If you recognize the name Gurlitt, it’s no accident—it’s been all over the news. Hildebrand’s son, Cornelius Gurlitt, was arrested in 2013 by German police on a train from Switzerland with thousands in cash which he couldn’t explain to tax authorities. A search of his modest flat in Munich revealed a stash of more than 1,400 pre-war masterworks (including hundreds by the “degenerate artists”) estimated to be worth more than a billion dollars. At 81-years-old, Gurlitt appeared to be a Kafkaesque creature who claimed to have no friends, no occupation, and lived a reclusive life with his precious art. Occasionally he sold a work of art to support himself.  

After his stash was seized, Cornelius Gurlitt disingenuously insisted, in an interview with Der Spiegel, that all of the work was inherited from his father who owned clear title. But Gurlitt was a pathological liar. Often overlooked is the fact that he had lived with his father in Aschbach Castle when he was 13, surrounded by stolen artwork. His actions over the decades displayed an absolute consciousness of guilt as to the tainted provenance of his bloodstained cache. What was Gurlitt really up to? His life was devoted to concealing the artwork in an effort to outlast any statute of limitations and so escape claims of heirs for the return of art confiscated by the Nazis.  

The German government, which at first concealed the Gurlitt discovery, was shamed into posting copies of the works online and creating a commission to review claims of the Nazi victim’s heirs. So far, few if any artworks have been returned to claimants.  

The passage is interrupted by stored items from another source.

(* ===== verification/Dispatch.v ===== *)
(** * Giving requests to a bucket: [core/cluster.cxx], [core/bucket.cxx],
      [core/io/mcbp_session.cxx]

    What [cluster::direct_dispatch] and [direct_re_queue] do with a
    [queue_request], and how [bucket::resolve_response] ends it or has it
    retried.  What they find on the way, the bucket, its session and their
    flags, is the argument [cluster_view]; what becomes of the request is the
    [verdict], which [settle] carries out on the store of requests. *)

From S2P Require Import Prelude Protocol Packet Codec Retry OperationQueue.

(** The session of a request: [is_stopped], [next_opaque], the error of
    [encode_packet], and [stopped_] when the bytes are to be written. *)
Record session_view := SessionView {
  sv_id : nat;
  sv_has_config : bool;
  sv_is_stopped : bool;
  sv_opaque : Z;
  sv_encode_error : option error_code;
  sv_stopped : bool;
}.

(** [bv_session] is the answer of [route_request]. *)
Record bucket_view := BucketView { bv_closed : bool; bv_configured : bool; bv_session : option session_view }.
Record cluster_view := ClusterView { cv_stopped : bool; cv_named : bool; cv_bucket : option bucket_view }.

(** What becomes of a request: nothing, a deferred command keeps it, it is
    with a session (in [operations_], or in the handler of a command), a timer
    will queue it again, or it was called back, by [cancel] or by
    [try_callback]. *)
Inductive verdict :=
  | untouched
  | deferred
  | written (session : nat) (opaque : Z) (subscribed : bool)
  | backing_off
  | called_back (error : option error_code) (cancelled : bool).

Section dispatching.
Context (strategy : option retry_strategy).

(** [bucket_impl::backoff_and_retry]; [otherwise] when nothing is retried. *)
Definition backoff_and_retry (otherwise : verdict) (reason : retry_reason) (retries : retry_request) : verdict * retry_request :=
  let '(action, retries) := should_retry strategy retries reason in
  (if need_to_retry action then backing_off else otherwise, retries).

(** The reason for a retry that a status gives, when it gives one. *)
Definition status_reason (unlock : bool) (status : Z) (reason : retry_reason) : retry_reason :=
  if is_enum status Status.locked then (if unlock then reason else key_value_locked)
  else if is_enum status Status.temporary_failure then key_value_temporary_failure
  else if is_enum status Status.sync_write_in_progress then key_value_sync_write_in_progress
  else if is_enum status Status.sync_write_re_commit_in_progress then key_value_sync_write_re_commit_in_progress
  else reason.

(** [bucket_impl::resolve_response]: the status of the response, when there is
    one, and whether the error map asks for a retry. *)
Definition resolve_response (unlock : bool) (response : option Z) (ec : option error_code) (reason : retry_reason)
    (has_retry_attribute : bool) (retries : retry_request) : verdict * retry_request :=
  if decide (ec = Some operation_aborted) then
    (called_back (Some (if rr_idempotent retries then unambiguous_timeout else ambiguous_timeout)) false, retries)
  else if decide (ec = Some request_canceled) then
    if negb (rr_idempotent retries) && negb (allows_non_idempotent_retry reason) then (called_back ec false, retries)
    else backoff_and_retry untouched (if decide (reason = do_not_retry) then node_not_available else reason) retries
  else
    let status := default (enum_code Status.unknown) response in
    let reason := if is_enum status Status.not_my_vbucket then key_value_not_my_vbucket else reason in
    let reason :=
      if is_enum status Status.unknown && has_retry_attribute then key_value_error_map_retry_indicated
      else status_reason unlock status reason in
    if decide (reason = do_not_retry) then (called_back ec false, retries)
    else backoff_and_retry (called_back ec false) reason retries.

(** [bucket_impl::handle_response]: the packet that [decode_packet] reads, if
    it reads one. *)
Definition handle_response (unlock : bool) (packet : option Z) (ec : option error_code) (reason : retry_reason)
    (has_retry_attribute : bool) (retries : retry_request) : verdict * retry_request :=
  match packet with
  | None => resolve_response unlock None (Some protocol_error) reason has_retry_attribute retries
  | Some status => resolve_response unlock (Some status) ec reason has_retry_attribute retries
  end.

(** What a stopped session hands to the handler: an error with an empty
    message, whose header [decode_packet] refuses. *)
Definition canceled_by_session (retries : retry_request) : verdict * retry_request :=
  handle_response false None (Some request_canceled) socket_closed_while_in_flight false retries.

(** [mcbp_session_impl::write_and_subscribe] of a request. *)
Definition write_and_subscribe (s : session_view) (retries : retry_request) : verdict * retry_request :=
  match sv_encode_error s with
  | Some error => (called_back (Some error) false, retries)
  | None => if sv_stopped s then canceled_by_session retries else (written (sv_id s) (sv_opaque s) true, retries)
  end.

(** [bucket_impl::direct_dispatch]: the verdict, the error it returns and what
    was recorded of retries. *)
Definition bucket_dispatch (b : bucket_view) (retries : retry_request) : verdict * option error_code * retry_request :=
  if bv_closed b then (called_back (Some bucket_closed) true, Some bucket_closed, retries)
  else if negb (bv_configured b) then (deferred, None, retries)
  else
    match bv_session b with
    | None => (deferred, None, retries)
    | Some s =>
        if negb (sv_has_config s) then (deferred, None, retries)
        else if sv_is_stopped s then
          let '(v, retries) := backoff_and_retry untouched node_not_available retries in
          (v, match v with backing_off => None | _ => Some service_not_available end, retries)
        else
          let '(v, retries) := write_and_subscribe s retries in (v, None, retries)
    end.

(** [bucket_impl::direct_re_queue] *)
Definition bucket_re_queue (b : bucket_view) (retries : retry_request) : verdict * option error_code * retry_request :=
  match bv_session b with
  | None => (deferred, None, retries)
  | Some s =>
      if negb (sv_has_config s) then (deferred, None, retries)
      else if sv_is_stopped s then
        let '(v, retries) := backoff_and_retry (called_back (Some service_not_available) false) node_not_available retries in
        (v, match v with backing_off => None | _ => Some service_not_available end, retries)
      else
        match sv_encode_error s with
        | Some error => (called_back (Some error) false, Some error, retries)
        | None =>
            if sv_stopped s then let '(v, retries) := canceled_by_session retries in (v, None, retries)
            else (written (sv_id s) (sv_opaque s) false, None, retries)
        end
  end.

(** [cluster_impl::direct_dispatch] and [direct_re_queue]: a bucket that is
    not open is opened, and the request waits for it. *)
Definition through_cluster (f : bucket_view → retry_request → verdict * option error_code * retry_request)
    (c : cluster_view) (retries : retry_request) : verdict * option error_code * retry_request :=
  if cv_stopped c then (untouched, Some cluster_closed, retries)
  else if negb (cv_named c) then (untouched, Some invalid_argument, retries)
  else match cv_bucket c with None => (deferred, None, retries) | Some b => f b retries end.

Definition direct_dispatch := through_cluster bucket_dispatch.
Definition direct_re_queue := through_cluster bucket_re_queue.
End dispatching.

(** What a verdict does to a request of the store. *)
Definition settle (r : nat) (v : verdict) (retries : retry_request) (st : store) : store :=
  let st := upd_request r (set_retries retries) st in
  match v with
  | untouched | deferred => st
  | written session opaque subscribed =>
      let st := upd_request r (set_opaque opaque) st in if subscribed then enqueue_request session opaque r st else st
  | backing_off => upd_request r (λ request, set_timers (qr_deadline request) true request) st
  | called_back error cancelled =>
      match error with
      | Some error => if cancelled then cancel r error st else try_callback r (Some error) st
      | None => try_callback r None st
      end
  end.

(** ** Queues and membership are left alone *)

Lemma enqueue_same session opaque r st : same_queues st (enqueue_request session opaque r st).
Proof. by apply (same_upd_request r (set_waiting_in (Some session))). Qed.

Lemma settle_same r v retries st : consistent st → same_queues st (settle r v retries st).
Proof.
  intros Hc. unfold settle. set (st1 := upd_request r (set_retries retries) st).
  assert (H1 : same_queues st st1) by (by apply same_upd_request). assert (Hc1 : consistent st1) by (by eapply consistent_same).
  eapply same_queues_trans; [exact H1|]. destruct v as [| |session opaque subscribed| |error cancelled]; [done|done| | |].
  - set (st2 := upd_request r (set_opaque opaque) st1). assert (H2 : same_queues st1 st2) by (by apply same_upd_request).
    destruct subscribed; [|exact H2]. eapply same_queues_trans; [exact H2|apply enqueue_same].
  - by apply same_upd_request.
  - destruct error as [error|]; [destruct cancelled; [by apply cancel_same|]|]; by apply try_callback_same.
Qed.

(** ** What the callers learn *)

(** [decode_packet] refuses the header of a message without contents: its
    magic is none. *)
Lemma empty_message_refused `{ServerDuration} c body : decode_packet_parts c (replicate 24 0) body = Err (errc_network Network.protocol_error).
Proof. done. Qed.

Section answers.
Context (strategy : option retry_strategy).
Lemma bor_cases otherwise reason retries :
  (backoff_and_retry strategy otherwise reason retries).1 = backing_off ∨ (backoff_and_retry strategy otherwise reason retries).1 = otherwise.
Proof. unfold backoff_and_retry. destruct (should_retry _ _ _) as [a r']. destruct (need_to_retry a); auto. Qed.

(** Nothing is lost: when no error is returned, a command, a session or a
    timer keeps the request, or it was called back with an error; when one is
    returned, the request was left alone or was called back with that error. *)
Theorem dispatch_accounts c retries :
  (let '(v, ec, _) := direct_dispatch strategy c retries in
   match ec with
   | Some e => v = untouched ∨ v = called_back (Some e) true
   | None => v ≠ untouched ∧ ∀ cancelled, v ≠ called_back None cancelled
   end) ∧
  (let '(v, ec, _) := direct_re_queue strategy c retries in
   match ec with
   | Some e => v = untouched ∨ v = called_back (Some e) false
   | None => v ≠ untouched ∧ ∀ cancelled, v ≠ called_back None cancelled
   end).
Proof.
  assert (Hs : ∀ retries, let '(v, _) := canceled_by_session strategy retries in v ≠ untouched ∧ ∀ c, v ≠ called_back None c).
  { intros rr. pose proof (bor_cases (called_back (Some protocol_error) false) socket_closed_while_in_flight rr) as H.
    change (canceled_by_session strategy rr) with (backoff_and_retry strategy (called_back (Some protocol_error) false) socket_closed_while_in_flight rr).
    destruct (backoff_and_retry _ _ _ _) as [v rr']. cbn in H. destruct H as [-> | ->]; (split; [done|by intros]). }
  split; unfold direct_dispatch, direct_re_queue, through_cluster, bucket_dispatch, bucket_re_queue, write_and_subscribe;
    repeat (case_match; try done; auto);
    try (specialize (Hs retries)); simplify_eq; auto;
    try (match goal with H : backoff_and_retry ?s ?o ?r ?x = _ |- _ => destruct (bor_cases o r x) as [E|E]; rewrite H in E; cbn in E; subst end; auto; done).
  all: match goal with H : canceled_by_session _ _ = _ |- _ => by rewrite H in Hs end.
Qed.
End answers.
Lemma stoull_mutation_cas cas : is_u64 cas → stoull 16 (mutation_cas_text cas) = Ok (be_value (le_bytes 8 cas)).
Proof.
  intros Hc. assert (Hok : bytes_ok (le_bytes 8 cas)) by (apply bytes_ok_rev, be_bytes_ok).
  assert (Hlen : length (le_bytes 8 cas) = 8%nat) by apply length_le_bytes.
  pose proof (be_value_bound _ Hok) as Hb. unfold zsize in Hb. rewrite Hlen in Hb.
  pose proof (digits_value_hex (le_bytes 8 cas) 0 Hok) as Hd. unfold mutation_cas_text.
  destruct (le_bytes 8 cas) as [|b bs]; [done|]. apply Forall_cons in Hok as [Hb0 _]. unfold in_width in Hb0.
  cbn [map concat hex_byte app] in *.
  assert (Hx : digit_value 16 (hex_digit (b / 16)) = Some (b / 16)).
  { apply digit_value_hex. split; [apply Z.div_pos|apply Z.div_lt_upper_bound]; lia. }
  unfold stoull. change (ascii "0x") with [48; 120]. cbn [app skip_spaces is_space Z.eqb Z.leb andb orb].
  cbn -[digits_value digit_value be_value Z.ltb]. rewrite Hx. cbn [has]. rewrite Hx. cbn [has]. rewrite Hd.
  fold (be_value (b :: bs)). change (256 ^ Z.of_nat 8) with (2 ^ 64) in Hb.
  destruct (Z.ltb_spec (be_value (b :: bs)) (2 ^ 64)); [done|lia].
Qed.

(** ** The claims *)

(** What the server writes for "${Mutation.CAS}" is read back: the number
    of nanoseconds, whose bytes stand in the text in the other order, in
    milliseconds. *)
Theorem mutation_cas_roundtrip cas : is_u64 cas → parse_mutation_cas (mutation_cas_text cas) = Ok (cas / 1000000).
Proof.
  intros Hc. unfold parse_mutation_cas. rewrite decide_False by done. rewrite stoull_mutation_cas by done.
  cbn [mbind outcome_bind]. unfold mutation_cas_byteswap.
  change 8%nat with (length (le_bytes 8 0)) at 1. rewrite length_le_bytes, <-(length_le_bytes 8 cas).
  rewrite byteswap_bytes; [|apply bytes_ok_rev, be_bytes_ok|lia|unfold zsize; rewrite length_le_bytes; done].
  cbn [fst]. do 2 f_equal. change (le_value (le_bytes 8 cas) = cas). by apply le_value_le_bytes.
Qed.

(** ** Staged metadata are read back *)

Section metadata.
Context `{JsonLaws}.

Fixpoint member_at (path : list bytes) (j : json) : option json :=
  match path, j with
  | [], j => Some j
  | key :: path, JObject o => object_find key o ≫= member_at path
  | _ :: _, _ => None
  end.

(** The field of a lookup shows a member of the metadata, or holds a value. *)
Definition shows (member : option json) (f : bytes * Z) : Prop :=
  match member with
  | Some j => f.2 = enum_code Status.success ∧ parse_json f.1 = Some j
  | None => f.2 ≠ enum_code Status.success
  end.
Definition holds (value : option bytes) (f : bytes * Z) : Prop :=
  match value with
  | Some v => f = (v, enum_code Status.success)
  | None => f.2 ≠ enum_code Status.success
  end.

(** The answer to [get_doc_specs] for a document that carries the metadata
    [txn] and the staged content [staged] *)
Definition staged_response (txn : json) (staged : option bytes) (binary : bool) (crc32 : bytes)
    (document : document_metadata * Z) (body : option bytes) (resp : response) : Prop :=
  ∃ f0 f1 f2 f3 f4 f5 f6 f7 f8 f9 f10, resp_fields resp = [f0; f1; f2; f3; f4; f5; f6; f7; f8; f9; f10] ∧
    shows (member_at [ascii "id"] txn) f0 ∧ shows (member_at [ascii "atr"] txn) f1 ∧
    shows (member_at [ascii "op"; ascii "type"] txn) f2 ∧ holds (if binary then None else staged) f3 ∧
    shows (Some (JString crc32)) f4 ∧ shows (member_at [ascii "restore"] txn) f5 ∧
    shows (member_at [ascii "fc"] txn) f6 ∧
    (f7.2 = enum_code Status.success ∧ read_document f7.1 = Ok document) ∧
    holds (if binary then staged else None) f8 ∧ shows (member_at [ascii "aux"] txn) f9 ∧ holds body f10.

Lemma found_shows resp i member f :
  resp_fields resp !! i = Some f → shows member f →
  match member with
  | Some j => ∃ v, found_field resp i = Ok (Some v) ∧ deserialize v = Ok j
  | None => found_field resp i = Ok None
  end.
Proof.
  unfold found_field, deserialize. intros ->. destruct f as [v st]. destruct member; cbn.
  - intros [-> Hp]. exists v. by rewrite Hp.
  - intros Hne. by rewrite (proj2 (Z.eqb_neq _ _) Hne).
Qed.

Lemma found_holds resp i value f : resp_fields resp !! i = Some f → holds value f → found_field resp i = Ok value.
Proof.
  unfold found_field. intros ->. destruct f as [v st]. destruct value; cbn.
  - by intros [= -> ->].
  - intros Hne. by rewrite (proj2 (Z.eqb_neq _ _) Hne).
Qed.

Lemma read_field_shows {A} resp i j f (g : json → thrown A) (h : bytes → thrown A) x :
  resp_fields resp !! i = Some f → shows (Some j) f →
  (∀ v, h v = (j ← deserialize v; g j)) → g j = Ok x → read_field resp i h = Ok (Some x).
Proof.
  intros Hf Hs Hh Hg. destruct (found_shows _ _ _ _ Hf Hs) as (v & Hv & Hd).
  unfold read_field. rewrite Hv. cbn [mbind outcome_bind]. rewrite Hh, Hd. cbn [mbind outcome_bind]. by rewrite Hg.
Qed.

Lemma read_field_none {A} resp i f (h : bytes → thrown A) :
  resp_fields resp !! i = Some f → shows None f → read_field resp i h = Ok None.
Proof. intros Hf Hs. unfold read_field. by rewrite (found_shows _ _ _ _ Hf Hs). Qed.
End metadata.

Ltac find_member := repeat first [rewrite object_find_set | rewrite object_find_set_ne by (vm_compute; discriminate)].
Ltac written m :=
  unfold create_document_metadata; destruct (_ && _), m as [?md|]; try case_decide; cbn [member_at]; by find_member.

Section written.
Context (op operation_id : bytes) (m : option document_metadata) (flags : Z) (tid aid atr_key : bytes) (atr : document_id).
Abbreviation txn := (create_document_metadata op operation_id m flags tid aid atr_key (Some atr)).

Definition asks_for_binary : bool :=
  has_common_flags flags binary_common_flags && (bool_decide (op = ascii "replace") || bool_decide (op = ascii "insert")).

Lemma written_id : member_at [ascii "id"] txn =
  Some (JObject (json_members [(ascii "txn", JString tid); (ascii "atmpt", JString aid); (ascii "op", JString operation_id)])).
Proof. written m. Qed.

Lemma written_atr : member_at [ascii "atr"] txn =
  Some (JObject (object_set (ascii "coll") (JString (id_collection atr))
    (object_set (ascii "scp") (JString (id_scope atr)) (object_set (ascii "bkt") (JString (id_bucket atr))
      (json_members [(ascii "id", JString atr_key)]))))).
Proof. written m. Qed.

Lemma written_type : member_at [ascii "op"; ascii "type"] txn = Some (JString op).
Proof. written m. Qed.

Lemma written_aux : member_at [ascii "aux"] txn = Some (JObject (json_members [(ascii "uf", JNumber flags)])).
Proof. written m. Qed.

Lemma written_restore : member_at [ascii "restore"] txn =
  match m with
  | Some md => if decide (restore_object md = []) then None else Some (JObject (restore_object md))
  | None => None
  end.
Proof. written m. Qed.

Lemma written_fc : member_at [ascii "fc"] txn = if asks_for_binary then Some binary_forward_compat else None.
Proof. unfold asks_for_binary. written m. Qed.
End written.

Lemma binary_accepted stage : check_forward_compat stage (Some binary_forward_compat) = Ok None.
Proof. by destruct stage; vm_compute. Qed.

Lemma restore_read `{JsonLaws} (m : document_metadata) :
  (∀ e, dm_exptime m = Some e → is_u32 e) →
  optional_string (ascii "CAS") (JObject (restore_object m)) = Ok (dm_cas m) ∧
  optional_string (ascii "revid") (JObject (restore_object m)) = Ok (dm_revid m) ∧
  optional_member get_uint32 (ascii "exptime") (JObject (restore_object m)) = Ok (dm_exptime m).
Proof.
  intros He. unfold restore_object, optional_string, optional_member, find_member, get_object.
  destruct m as [[cas|] [revid|] [e|] crc]; cbn [dm_cas dm_revid dm_exptime mbind outcome_bind] in *;
    find_member; cbn [object_find mbind outcome_bind]; find_member; cbn [mbind outcome_bind get_string];
    unfold get_uint32; rewrite ?as_uint32_small by (by apply He); done.
Qed.

Lemma restore_empty (m : document_metadata) :
  restore_object m = [] → dm_cas m = None ∧ dm_revid m = None ∧ dm_exptime m = None.
Proof. by destruct m as [[cas|] [revid|] [e|] crc]. Qed.

(** The functions that read a field, on values *)
Definition read_id_json `{Json} (j : json) : thrown (option bytes * option bytes * option bytes) :=
  x ← optional_string (ascii "txn") j; y ← optional_string (ascii "atmpt") j; z ← optional_string (ascii "op") j;
  Ok (x, y, z).
Definition read_atr_json (j : json) : thrown (option bytes * option bytes * option bytes * option bytes) :=
  id ← optional_string (ascii "id") j; bkt ← optional_string (ascii "bkt") j;
  scp ← optional_string (ascii "scp") j; coll ← optional_string (ascii "coll") j;
  Ok (id, bkt, scp, coll).
Definition restored (m : option document_metadata) : option bytes * option bytes * option Z :=
  (m ≫= dm_cas, m ≫= dm_revid, m ≫= dm_exptime).

Section fields.
Context `{JsonLaws} (resp : response).

Lemma read_field_restore f m :
  resp_fields resp !! 5%nat = Some f →
  shows (match m with
         | Some md => if decide (restore_object md = []) then None else Some (JObject (restore_object md))
         | None => None
         end) f →
  (∀ md e, m = Some md → dm_exptime md = Some e → is_u32 e) →
  default (None, None, None) <$> read_field resp 5 read_restore = Ok (restored m).
Proof.
  intros Hf Hs He. destruct m as [md|]; [|by rewrite (read_field_none _ _ _ _ Hf Hs)]. case_decide as Hd.
  - rewrite (read_field_none _ _ _ _ Hf Hs). unfold restored. cbn. by destruct (restore_empty _ Hd) as (-> & -> & ->).
  - destruct (restore_read md) as (H1 & H2 & H3); [by intros; eapply He|].
    erewrite (read_field_shows resp 5 _ f (λ j, x ← optional_string (ascii "CAS") j; y ← optional_string (ascii "revid") j;
      z ← optional_member get_uint32 (ascii "exptime") j; Ok (x, y, z)) read_restore _ Hf Hs); [|done|].
    2: { by rewrite H1, H2, H3. }
    done.
Qed.

Lemma read_field_fc f (fc : option json) :
  resp_fields resp !! 6%nat = Some f → shows fc f → read_field resp 6 deserialize = Ok fc.
Proof.
  intros Hf Hs. destruct fc as [j|]; [|by apply (read_field_none _ _ _ _ Hf)].
  apply (read_field_shows resp 6 j f (λ j, Ok j) _ _ Hf Hs); [|done]. intros v. by destruct (deserialize v).
Qed.

Lemma read_field_document f document :
  resp_fields resp !! 7%nat = Some f → f.2 = enum_code Status.success ∧ read_document f.1 = Ok document →
  read_field resp 7 read_document = Ok (Some document).
Proof.
  intros Hf [Hs Hd]. unfold read_field, found_field. rewrite Hf. destruct f as [v st]. cbn in *. rewrite Hs.
  cbn. by rewrite Hd.
Qed.

Lemma read_field_string i f s :
  resp_fields resp !! i = Some f → shows (Some (JString s)) f → read_field resp i deserialize_string = Ok (Some s).
Proof. intros Hf Hs. exact (read_field_shows resp i _ f get_string deserialize_string s Hf Hs (λ _, eq_refl) eq_refl). Qed.

Lemma read_field_id f tid aid oid :
  resp_fields resp !! 0%nat = Some f →
  shows (Some (JObject (json_members [(ascii "txn", JString tid); (ascii "atmpt", JString aid); (ascii "op", JString oid)]))) f →
  read_field resp 0 read_id = Ok (Some (Some tid, Some aid, Some oid)).
Proof.
  intros Hf Hs. refine (read_field_shows resp 0 _ f read_id_json read_id _ Hf Hs (λ _, eq_refl) _). by vm_compute.
Qed.

Lemma read_field_atr f key atr :
  resp_fields resp !! 1%nat = Some f →
  shows (Some (JObject (object_set (ascii "coll") (JString (id_collection atr))
    (object_set (ascii "scp") (JString (id_scope atr)) (object_set (ascii "bkt") (JString (id_bucket atr))
      (json_members [(ascii "id", JString key)])))))) f →
  read_field resp 1 read_atr = Ok (Some (Some key, Some (id_bucket atr), Some (id_scope atr), Some (id_collection atr))).
Proof.
  intros Hf Hs. refine (read_field_shows resp 1 _ f read_atr_json read_atr _ Hf Hs (λ _, eq_refl) _). by vm_compute.
Qed.

Lemma read_field_flags f flags :
  resp_fields resp !! 9%nat = Some f → shows (Some (JObject (json_members [(ascii "uf", JNumber flags)]))) f →
  is_u32 flags → read_field resp 9 read_aux = Ok (Some (Some flags)).
Proof.
  intros Hf Hs Hflags.
  refine (read_field_shows resp 9 _ f (optional_member get_uint32 (ascii "uf")) read_aux _ Hf Hs (λ _, eq_refl) _).
  unfold optional_member, find_member, get_object, json_members. cbn [mbind outcome_bind foldl object_set fst snd object_find].
  rewrite decide_True by done. unfold get_uint32. by rewrite as_uint32_small.
Qed.
End fields.
(* ===== verification/SubdocOps.v ===== *)
(** * Sub-document operations: [core/operations/document_lookup_in.cxx] and
      [document_mutate_in.cxx]

    The specs of the caller are reordered for the wire, extended attributes
    first, and the fields of a response are put back into the order of the
    caller. *)

From stdpp Require Import sorting.
From S2P Require Import Prelude ByteOrder Protocol McbpParser ClientRequest ClientResponse Commands Transactions.

(** ** Sorting: [std::stable_sort] and [std::sort] with a comparison *)

Section sort.
Context {A : Type} (less : A → A → bool).

(** [x] before the first element that is not less *)
Fixpoint insert_sorted (x : A) (l : list A) : list A :=
  match l with
  | [] => [x]
  | y :: l' => if less y x then y :: insert_sorted x l' else x :: y :: l'
  end.

Definition sort (l : list A) : list A := foldr insert_sorted [] l.
End sort.

(** ** Specs *)

(** [impl::subdoc::command] with [original_index_] *)
Record spec := Spec { sp_command : subdoc_command; sp_index : nat }.

Definition has_xattr_path_flag (flags : Z) : bool := bool_decide (Z.land flags path_flag_xattr = path_flag_xattr).
Definition has_binary_value_path_flag (flags : Z) : bool :=
  bool_decide (Z.land flags path_flag_binary_value = path_flag_binary_value).
Definition reset_binary_value_path_flag (flags : Z) : Z := Z.land flags (u8 (Z.lnot path_flag_binary_value)).

(** The loop of [encode_to]: [binary_xattr] is the feature of the session. *)
Definition prepare_spec (binary_xattr : bool) (i : nat) (c : subdoc_command) : spec :=
  let flags := if has_binary_value_path_flag (sc_flags c) && negb binary_xattr
               then reset_binary_value_path_flag (sc_flags c) else sc_flags c in
  Spec (SubdocCommand (sc_opcode c) (sc_path c) (sc_value c) flags) i.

In the past 30 years a line of U.S. and European case law has developed giving the heirs of confiscated artwork more rights to reclaim their art. An international compact known as the Washington Conference Principles has been agreed to by many European nations and provides for modification of legal obstacles such as choice of venue and statutes of limitations to give the heirs broader avenues to justice. However, European governments have moved at a snail’s pace on these claims and museums—including some in the U.S.—have sued to stop any transfer of art.
 
In May of 2014, Gurlitt died, but not before making a deathbed deal to bequeath all of the artwork to the Kunstmuseum Bern in Switzerland. Ronald Lauder, who is also president of the World Jewish Congress, issued a statement warning that there would be an “avalanche” of litigation if the Bern museum accepted the Gurlitt gift. In November, 2014 the Bern museum agreed to take the artwork after a pact was reached with the German government which pledged to hold onto approximately 250 works for which legitimate claims had been made by original owners or their heirs. The museum stated it would not keep any work for which a genuine claim could be made and would appoint its own panel to investigate. The museum also revealed it was left an additional 238 works Gurlitt had stashed in a vacation villa he owned in Saltzburg, Austria, thus making a mockery of his claims of modesty. There is little doubt that many claims to the art purloined by the father and concealed by his son will wind their way through the courts for years to come.